City Series (Philadelphia)
- First meeting: 1883 (NL vs AA) 1892 (NL vs EL) April 6, 1903 (NL vs AL) Columbia Park Phillies 2, Athletics 0
- Latest meeting: 1890 (NL vs AA) 1892 (NL vs EL) June 28, 1954 (NL vs AL) Connie Mack Stadium Phillies 3, Athletics 2
- Stadiums: Athletics (AA): Jefferson Street Grounds (1883–1890); Athletics (EL): Philadelphia Baseball Grounds (1892); Athletics (AL): Shibe Park (1909–1954); Columbia Park (1901–1908); Phillies (NL): Shibe Park (1938–1970); National League Park (1887–1938); Recreation Park (1883–1886);

= City Series (Philadelphia) =

Former Major League Baseball rivalry

The City Series was the name of a series of intracity baseball games played between Major League Baseball's Philadelphia Athletics of the American League and its predecessors, and the Philadelphia Phillies of the National League that ran from 1883 through 1954. While the games were officially exhibitions, they were a matter of prestige in Philadelphia and a long rivalry existed between the players, management, and fans.

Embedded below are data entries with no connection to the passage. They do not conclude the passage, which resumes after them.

(** C9: on a non-empty list the call returns the first message followed
    by a suffix of the others, each message as it was; the result is never
    empty. *)
Theorem trimContextToTokenLimit_first_then_suffix
    (sys : ContextMessage.t) (rest : list ContextMessage.t) (maxTokens : Z) :
  exists trimmed k,
    trimContextToTokenLimit (sys :: rest) maxTokens = Some trimmed
    /\ k <= length rest
    /\ trimmed = sys :: drop k rest
    /\ trimmed <> [].
Proof.
  unfold trimContextToTokenLimit.
  destruct (Z.of_nat (calculateContextTokens (sys :: rest)) <=? maxTokens)%Z.
  - exists (sys :: rest), 0. cbn [drop]. repeat split; [lia | discriminate].
  - destruct (trimLoop_spec sys maxTokens rest) as (k & -> & Hk & _).
    exists (sys :: drop k rest), k. repeat split; [lia | discriminate].
Qed.

(** ** Context builder: lemmas and claims *)

Lemma string_length_append (s1 s2 : string) :
  String.length (s1 +:+ s2) = String.length s1 + String.length s2.
Proof. induction s1 as [|c s1 IH]; simpl; [reflexivity | by rewrite IH]. Qed.

Lemma string_length_substring0 (count : nat) (s : string) :
  String.length (String.substring 0 count s) = Nat.min count (String.length s).
Proof.
  revert s. induction count as [|count IH]; intros s.
  - by destruct s.
  - destruct s as [|c s]; simpl; [reflexivity | by rewrite IH].
Qed.

Lemma truncationMarker_length : String.length truncationMarker = 43.
Proof. reflexivity. Qed.

(** C10: the string returned by [formatTranscriptContext] has at most 50000
    characters.  A rendering longer than that is cut to its first 49900
    characters and the marker of 43 characters is appended, 49943 in all;
    a shorter one is returned as it is. *)
Theorem formatTranscriptContext_length_bound
    (parseFloat : string -> JSNumber) (transcript : list TranscriptItem.t) :
  (Z.of_nat (String.length (formatTranscriptContext parseFloat transcript))
   <= 50000)%Z
  /\ ((50000 < Z.of_nat (String.length (renderTranscript parseFloat transcript)))%Z ->
      formatTranscriptContext parseFloat transcript
      = JS.substring0 49900 (renderTranscript parseFloat transcript)
        +:+ truncationMarker
      /\ Z.of_nat (String.length
                     (JS.substring0 49900 (renderTranscript parseFloat transcript)))
         = 49900%Z
      /\ Z.of_nat (String.length (formatTranscriptContext parseFloat transcript))
         = 49943%Z)
  /\ ((Z.of_nat (String.length (renderTranscript parseFloat transcript)) <= 50000)%Z ->
      formatTranscriptContext parseFloat transcript
      = renderTranscript parseFloat transcript).
Proof.
  unfold formatTranscriptContext, MAX_TRANSCRIPT_CHARS.
  set (rendered := renderTranscript parseFloat transcript).
  replace (50000 - 100)%Z with 49900%Z by reflexivity.
  assert (Hcut : (50000 < Z.of_nat (String.length rendered))%Z ->
                 Z.of_nat (String.length (JS.substring0 49900 rendered)) = 49900%Z).
  { intros Hlong. unfold JS.substring0. rewrite string_length_substring0. lia. }
  destruct (50000 <? Z.of_nat (String.length rendered))%Z eqn:Hlong.
  - apply Z.ltb_lt in Hlong. specialize (Hcut Hlong).
    rewrite string_length_append, truncationMarker_length, Nat2Z.inj_add, Hcut.
    repeat split; try reflexivity; try lia.
  - apply Z.ltb_ge in Hlong. repeat split; try lia; reflexivity.
Qed.

Lemma slice_last_20 {A} (l : list A) :
  JS.slice_from (- MAX_CONTEXT_MESSAGES) l = drop (length l - 20) l.
Proof.
  unfold JS.slice_from, MAX_CONTEXT_MESSAGES.
  destruct (Z.ltb_spec (Z.opp 20) 0) as [_|Hpos]; [f_equal|]; lia.
Qed.

(** C6: with the system prompt included, the context is one message of role
    [system] followed by the last 20 stored messages (all of them when there
    are at most 20), each with the role and the content of the stored
    message, in their stored order; with 25 stored messages these are the
    messages after the first five, 21 messages in all. *)
Theorem buildConversationContext_system_then_recent
    (parseFloat : string -> JSNumber) (session : ChatSession.t) :
  exists recent,
    buildConversationContext parseFloat session true
    = ContextMessage.mk system (systemContent parseFloat session) :: recent
    /\ length recent = Nat.min 20 (length (ChatSession.messages session))
    /\ (forall i,
          i < length recent ->
          exists stored,
            ChatSession.messages session
              !! (length (ChatSession.messages session) - length recent + i)
            = Some stored
            /\ recent !! i
               = Some (ContextMessage.mk (ChatMessage.role stored)
                         (ChatMessage.content stored)))
    /\ map ContextMessage.role recent
       = map ChatMessage.role
           (drop (length (ChatSession.messages session) - 20)
                 (ChatSession.messages session))
    /\ map ContextMessage.content recent
       = map ChatMessage.content
           (drop (length (ChatSession.messages session) - 20)
                 (ChatSession.messages session))
    /\ (length (ChatSession.messages session) <= 20 ->
        map ContextMessage.role recent
        = map ChatMessage.role (ChatSession.messages session)
        /\ map ContextMessage.content recent
           = map ChatMessage.content (ChatSession.messages session))
    /\ (length (ChatSession.messages session) = 25 ->
        map ContextMessage.role recent
        = map ChatMessage.role (drop 5 (ChatSession.messages session))
        /\ map ContextMessage.content recent
           = map ChatMessage.content (drop 5 (ChatSession.messages session))
        /\ length (buildConversationContext parseFloat session true) = 21).
Proof.
  unfold buildConversationContext. rewrite slice_last_20. cbn [app].
  set (messages := ChatSession.messages session).
  set (stored := drop (length messages - 20) messages).
  assert (Hlength : length stored = Nat.min 20 (length messages))
    by (unfold stored; rewrite length_drop; lia).
  assert (Hroles : map ContextMessage.role (map toContextMessage stored)
                   = map ChatMessage.role stored)
    by (rewrite map_map; apply map_ext; reflexivity).
  assert (Hcontents : map ContextMessage.content (map toContextMessage stored)
                      = map ChatMessage.content stored)
    by (rewrite map_map; apply map_ext; reflexivity).
  exists (map toContextMessage stored).
  split; [reflexivity|]. rewrite length_map.
  split; [exact Hlength|]. split.
  { intros i Hi.
    destruct (lookup_lt_is_Some_2 stored i Hi) as [m Hm].
    exists m. split.
    - unfold stored in Hm. rewrite lookup_drop in Hm.
      rewrite <- Hm. f_equal. lia.
    - change (map toContextMessage stored) with (toContextMessage <$> stored).
      by rewrite list_lookup_fmap, Hm. }
  split; [exact Hroles|]. split; [exact Hcontents|]. split.
  - intros Hle. rewrite Hroles, Hcontents. unfold stored.
    replace (length messages - 20) with 0 by lia. by split.
  - intros Hlen. rewrite Hroles, Hcontents. unfold stored. rewrite Hlen.
    repeat split. cbn [length]. rewrite length_map, length_drop. lia.
Qed.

The Athletics moved to Kansas City in 1955 which ended the Philadelphia City Series rivalry. Contemporary fans, along with the Phillies and Athletics franchises, have recognized and celebrated their shared history in different commemorations.

==1883–1890==
As early as 1887, the preseason series between the "Athletic and Philadelphia Clubs" had been recognized as an annual institution dating to 1875.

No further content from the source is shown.